Pancreatic-islet microvascular vasomotion dysfunction in mice with spinal cord injury

Patients with spinal cord injury (SCI) have an increased risk for developing type 2 diabetes. It is unknown whether the pancreatic-islet microvascular vasomotion is involved. We used female C57BL/6 mice and a 100-kilodyne T10 Infinite Horizons contusion SCI (or T10 laminectomy) to detect blood glucose and pancreatic-islet microvascular vasomotion. Blood glucose obtained from tail vein was detected using one Touch UltraEasy glucometer. Glucose tolerance test was performed by d-glucose administration intraperitoneally. Functional status of pancreatic-islet microvascular vasomotion was determined by laser Doppler monitoring. Expressions of insulin and glucagon were determined by immunohistochemistry. Expression of VEGF-A was determined by immunohistochemistry and Western blotting. Our result demonstrated that blood glucose was significantly increased at 4 h postinjury compared to that in sham group, with continuous higher blood glucose until 4 days postinjury (p < 0.05).
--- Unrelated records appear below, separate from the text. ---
Lemma for_each_each {A B} (f : A -> result B) (l : list A) (ys : list B) :
  for_each f l = Ok ys -> forall x, In x l -> exists y, f x = Ok y.
Proof.
  revert ys. induction l as [|x0 l IH]; simpl; intros ys H x Hx;
    [contradiction|].
  destruct (f x0) as [y0|e] eqn:E0; simpl in H; [|discriminate].
  destruct (for_each f l) as [ys'|e] eqn:El; simpl in H; [|discriminate].
  destruct Hx as [<-|Hx]; [exists y0; exact E0 | apply (IH ys' eq_refl x Hx)].
Qed.

Lemma for_fold_each {A S} (body : S -> A -> result S) (l : list A) :
  forall s s', for_fold body l s = Ok s' ->
  forall x, In x l -> exists s1 s2, body s1 x = Ok s2.
Proof.
  induction l as [|x0 l IH]; simpl; intros s s' H x Hx; [contradiction|].
  destruct (body s x0) as [s1|e] eqn:E; simpl in H; [|discriminate].
  destruct Hx as [<-|Hx]; [exists s, s1; exact E | apply (IH s1 s' H x Hx)].
Qed.

(** An iteration that returns has converted the label of each row it
    made an example of. *)
Lemma word_search_step_labels (df : DataFrame) (word_query : string)
    (st st1 : word_state) (c : string * series) (i : nat) :
  well_formed df -> In c (columns df) ->
  word_search_step df (str_lower word_query) st (fst c) = Ok st1 ->
  In i (firstn 3 (where_true (match_mask word_query (snd c)))) ->
  py_int (row_label df i) = Ok (label_number (row_label df i)).
Proof.
  intros Hwf Hc Hstep Hi. revert Hstep. unfold word_search_step.
  rewrite (getitem_column df c Hwf Hc). cbn [bind].
  rewrite mask_of_series. fold (match_count word_query (snd c)).
  unfold shape. simpl fst.
  destruct (0 <? match_count word_query (snd c)) eqn:Hpos.
  - rewrite percent_if_ok. cbn [bind].
    rewrite (matched_labels df word_query c Hwf Hc), for_each_map.
    destruct (for_each _ _) as [examples|e] eqn:E; simpl; [|discriminate].
    intros _.
    destruct (for_each_each _ _ _ E i Hi) as [y Hy].
    rewrite (loc_row df c i Hwf Hc (matched_position df word_query c i Hwf Hc Hi))
      in Hy.
    simpl in Hy.
    destruct (py_int (row_label df i)) as [z|e] eqn:Ez; simpl in Hy;
      [|discriminate].
    rewrite (label_number_int _ _ Ez). reflexivity.
  - intros _. apply Nat.ltb_ge in Hpos.
    assert (H0 : match_count word_query (snd c) = 0) by lia.
    rewrite (where_true_none _ H0) in Hi. destruct Hi.
Qed.

(** When a search returns, [int] has accepted the label of every row
    the examples are taken from. *)
Theorem analyze_dataframe_with_labels (excluded : list string)
    (df : DataFrame) (column_query word_query : string) (p : DatasetStats)
    (c : string * series) (i : nat) :
  well_formed df ->
  str_truthy word_query = true ->
  analyze_dataframe_with excluded df column_query word_query = Ok p ->
  In c (included excluded df) ->
  In i (firstn 3 (where_true (match_mask word_query (snd c)))) ->
  py_int (row_label df i) = Ok (label_number (row_label df i)).
Proof.
  intros Hwf Hwq H Hc Hi.
  rewrite (analyze_dataframe_with_loop excluded df _ _ Hwf) in H.
  rewrite Hwq in H.
  destruct (for_fold _ _ _) as [st|e] eqn:E; simpl in H; [|discriminate].
  destruct (for_fold_each _ _ _ _ E (fst c) (in_map fst _ _ Hc))
    as [s1 [s2 Hstep]].
  apply included_In in Hc.
  exact (word_search_step_labels df word_query s1 s2 c i Hwf Hc Hstep Hi).
Qed.

(* ------------------------------------------------------------------ *)
(** ** Percentages *)

Lemma ratio_bounds (x y : Z) :
  (0 <= x <= y)%Z -> (0 < y)%Z ->
  (0 <= inject_Z x / inject_Z y * 100 <= 100)%Q /\
  ((inject_Z x / inject_Z y * 100 == 0)%Q <-> x = 0%Z).
Proof.
  intros Hx Hy.
  destruct y as [|p|p]; try lia.
  unfold Qle, Qeq, Qdiv, Qmult, Qinv, inject_Z. simpl.
  rewrite ?Z.mul_1_r, ?Pos.mul_1_r. split; [split|split]; intros; lia.
Qed.

Lemma pct_bounds (a b : nat) :
  a <= b -> (0 <= pct a b <= 100)%Q.
Proof.
  intros Hab. unfold pct.
  destruct (Nat.eqb_spec b 0) as [->|Hb].
  - split; unfold Qle; simpl; lia.
  - apply ratio_bounds; lia.
Qed.

Lemma pct_zero_iff (a b : nat) :
  a <= b -> ((pct a b == 0)%Q <-> a = 0).
Proof.
  intros Hab. unfold pct.
  destruct (Nat.eqb_spec b 0) as [->|Hb].
  - split; intros; [lia | reflexivity].
  - destruct (ratio_bounds (Z.of_nat a) (Z.of_nat b)) as [_ H]; try lia.
    rewrite H. lia.
Qed.

Lemma pct_no_rows (a : nat) : pct a 0 = 0%Q.
Proof. reflexivity. Qed.

(** ** Counting missing cells *)

Lemma count_true_le (l : list bool) : count_true l <= length l.
Proof. unfold count_true. apply filter_length_le. Qed.

Lemma isnull_notna_sum (s : series) :
  notna_sum s + isnull_sum s = length (values s).
Proof.
  unfold notna_sum, isnull_sum, count_true, notna.
  induction (values s) as [|c l IH]; simpl; [reflexivity|].
  destruct (isnull c); simpl; lia.
Qed.

Lemma notna_all_iff (s : series) :
  notna_all s = true <-> isnull_sum s = 0.
Proof.
  unfold notna_all, isnull_sum, count_true, notna.
  induction (values s) as [|c l IH]; simpl; [tauto|].
  destruct (isnull c); simpl.
  - split; [discriminate | lia].
  - exact IH.
Qed.

Lemma notna_all_eqb (s : series) : notna_all s = (isnull_sum s =? 0).
Proof.
  destruct (Nat.eqb_spec (isnull_sum s) 0) as [H|H].
  - apply notna_all_iff. exact H.
  - destruct (notna_all s) eqn:E; [|reflexivity].
    apply notna_all_iff in E. contradiction.
Qed.

Lemma sum_nat_bound (A : Type) (f : A -> nat) (n : nat) (l : list A) :
  Forall (fun x => f x <= n) l -> sum_nat (map f l) <= n * length l.
Proof.
  induction 1 as [|x l Hx _ IH]; simpl; lia.
Qed.

Lemma sum_nat_filter_le (A : Type) (f : A -> nat) (p : A -> bool) (l : list A) :
  sum_nat (map f (filter p l)) <= sum_nat (map f l).
Proof.
  induction l as [|x l IH]; simpl; [lia|].
  destruct (p x); simpl; lia.
Qed.

Lemma total_missing_bound (df : DataFrame) :
  well_formed df ->
  sum_nat (map (fun c => isnull_sum (snd c)) (columns df))
  <= index_len df * length (columns df).
Proof.
  intros Hwf. apply sum_nat_bound. apply Forall_forall. intros c Hc.
  rewrite <- (column_rectangular df c Hwf Hc).
  pose proof (isnull_notna_sum (snd c)). lia.
Qed.

(* ------------------------------------------------------------------ *)
(** ** The stable descending sort *)

Section SortDescFacts.
Variable A : Type.
Variable key : A -> nat.

Lemma insert_desc_perm (x : A) (l : list A) :
    Permutation (insert_desc key x l) (x :: l).
Proof.
    induction l as [|y ys IH]; simpl; [apply Permutation_refl|].
    destruct (key y <=? key x); [apply Permutation_refl|].
    apply perm_trans with (y :: x :: ys);
      [apply perm_skip; exact IH | apply perm_swap].
Qed.

Lemma sort_desc_perm (l : list A) : Permutation (sort_desc key l) l.
Proof.
    induction l as [|x xs IH]; simpl; [apply perm_nil|].
    apply perm_trans with (x :: sort_desc key xs);
      [apply insert_desc_perm | apply perm_skip; exact IH].
Qed.

Lemma insert_desc_sorted (x : A) (l : list A) :
    StronglySorted (desc key) l -> StronglySorted (desc key) (insert_desc key x l).
Proof.
    induction 1 as [|y ys Hs IH Hy]; simpl.
    - constructor; constructor.
    - destruct (Nat.leb_spec (key y) (key x)) as [Hle|Hgt].
      + constructor; [constructor; assumption|].
        constructor; [exact Hle|].
        rewrite Forall_forall in Hy |- *. intros z Hz.
        specialize (Hy z Hz). unfold desc in *. lia.
      + constructor; [exact IH|].
        rewrite Forall_forall in Hy |- *. intros z Hz.
        apply (Permutation_in _ (insert_desc_perm x ys)) in Hz.
        destruct Hz as [<-|Hz]; [unfold desc; lia | apply Hy; exact Hz].
Qed.

Lemma sort_desc_sorted (l : list A) : StronglySorted (desc key) (sort_desc key l).
Proof.
    induction l as [|x xs IH]; simpl; [constructor|].
    apply insert_desc_sorted. exact IH.
Qed.

  (** Stability: the elements of any one key keep their relative order. *)
Lemma insert_desc_stable (k : nat) (x : A) (l : list A) :
    StronglySorted (desc key) l ->
    filter (fun a => key a =? k) (insert_desc key x l)
    = filter (fun a => key a =? k) (x :: l).
Proof.
    induction 1 as [|y ys Hs IH Hy]; [reflexivity|].
    simpl insert_desc.
    destruct (Nat.leb_spec (key y) (key x)) as [Hle|Hgt]; [reflexivity|].
    simpl. simpl in IH. rewrite IH.
    destruct (Nat.eqb_spec (key x) k) as [Hx|Hx];
      destruct (Nat.eqb_spec (key y) k) as [Hy'|Hy']; try reflexivity.
    lia.
Qed.

Lemma sort_desc_stable (k : nat) (l : list A) :
    filter (fun a => key a =? k) (sort_desc key l)
    = filter (fun a => key a =? k) l.
Proof.
    induction l as [|x xs IH]; [reflexivity|].
    simpl sort_desc. rewrite insert_desc_stable by apply sort_desc_sorted.
    simpl. rewrite IH. reflexivity.
Qed.
End SortDescFacts.

Lemma sum_nat_zero (A : Type) (f : A -> nat) (l : list A) :
  sum_nat (map f l) = 0 -> forall x, In x l -> f x = 0.
Proof.
  induction l as [|y l IH]; simpl; intros H x Hx; [contradiction|].
  destruct Hx as [<-|Hx]; [lia|]. apply IH; [lia | exact Hx].
Qed.

Lemma flat_map_nil (A B : Type) (g : A -> list B) (l : list A) :
  (forall x, In x l -> g x = []) -> flat_map g l = [].
Proof.
  induction l as [|y l IH]; simpl; intros H; [reflexivity|].
  rewrite (H y (or_introl eq_refl)). simpl.
  apply IH. intros x Hx. apply H. right. exact Hx.
Qed.

(* ------------------------------------------------------------------ *)
(** ** Completeness of columns *)

(** C1 (as amended): for a well-formed frame, [missing_percentage] and
    every [completion_rate] lie in [0, 100] and are 0 when the frame has
    no rows; [missing_percentage] is 0 exactly when no cell is missing,
    and a column's [completion_rate] is 0 exactly when its
    [complete_count] is 0. *)
Theorem percentages_in_range (df : DataFrame) (column_query word_query : string)
    (p : DatasetStats) :
  well_formed df ->
  analyze_dataframe df column_query word_query = Ok p ->
  (0 <= missing_percentage p <= 100)%Q /\
  (num_rows p = 0 -> (missing_percentage p == 0)%Q) /\
  ((missing_percentage p == 0)%Q <-> total_missing p = 0) /\
  Forall (fun st =>
            (0 <= ColumnStatus.completion_rate st <= 100)%Q /\
            (num_rows p = 0 -> (ColumnStatus.completion_rate st == 0)%Q) /\
            ((ColumnStatus.completion_rate st == 0)%Q
             <-> ColumnStatus.complete_count st = 0))
    (all_columns p).
Proof.
  intros Hwf H.
  apply (analyze_dataframe_with_inv _ _ _ _ _ Hwf) in H. subst p. simpl.
  pose proof (total_missing_bound df Hwf) as Htot.
  split; [apply pct_bounds; exact Htot|].
  split; [intros ->; reflexivity|].
  split; [apply pct_zero_iff; exact Htot|].
  apply Forall_forall. intros st Hst.
  apply in_map_iff in Hst. destruct Hst as [c [<- Hc]]. simpl.
  apply included_In in Hc.
  assert (Hle : notna_sum (snd c) <= index_len df).
  { rewrite <- (column_rectangular df c Hwf Hc).
    pose proof (isnull_notna_sum (snd c)). lia. }
  split; [apply pct_bounds; exact Hle|].
  split; [intros ->; reflexivity|].
  apply pct_zero_iff; exact Hle.
Qed.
SCI mice at day 7 and day 14 had significantly impaired glucose tolerance following glucose administration (p < 0.01). Average blood perfusion, amplitude, frequency, and relative velocity of vasomotion were significantly lower at 6 h postinjury than those in the sham group (p < 0.05), which were gradually upregulated over time. The expression of insulin was decreased, while the expression of glucagon was increased at 6 h postinjury. Similarly, the expression of VEGF-A was significantly decreased at 6 h postinjury, compared to that in sham group (p < 0.05), with slight increases by 14 days postinjury. Our study suggests that the functional status of pancreatic-islet microvascular vasomotion is impaired after injury, which may have implications for developing effective therapeutic interventions for SCI.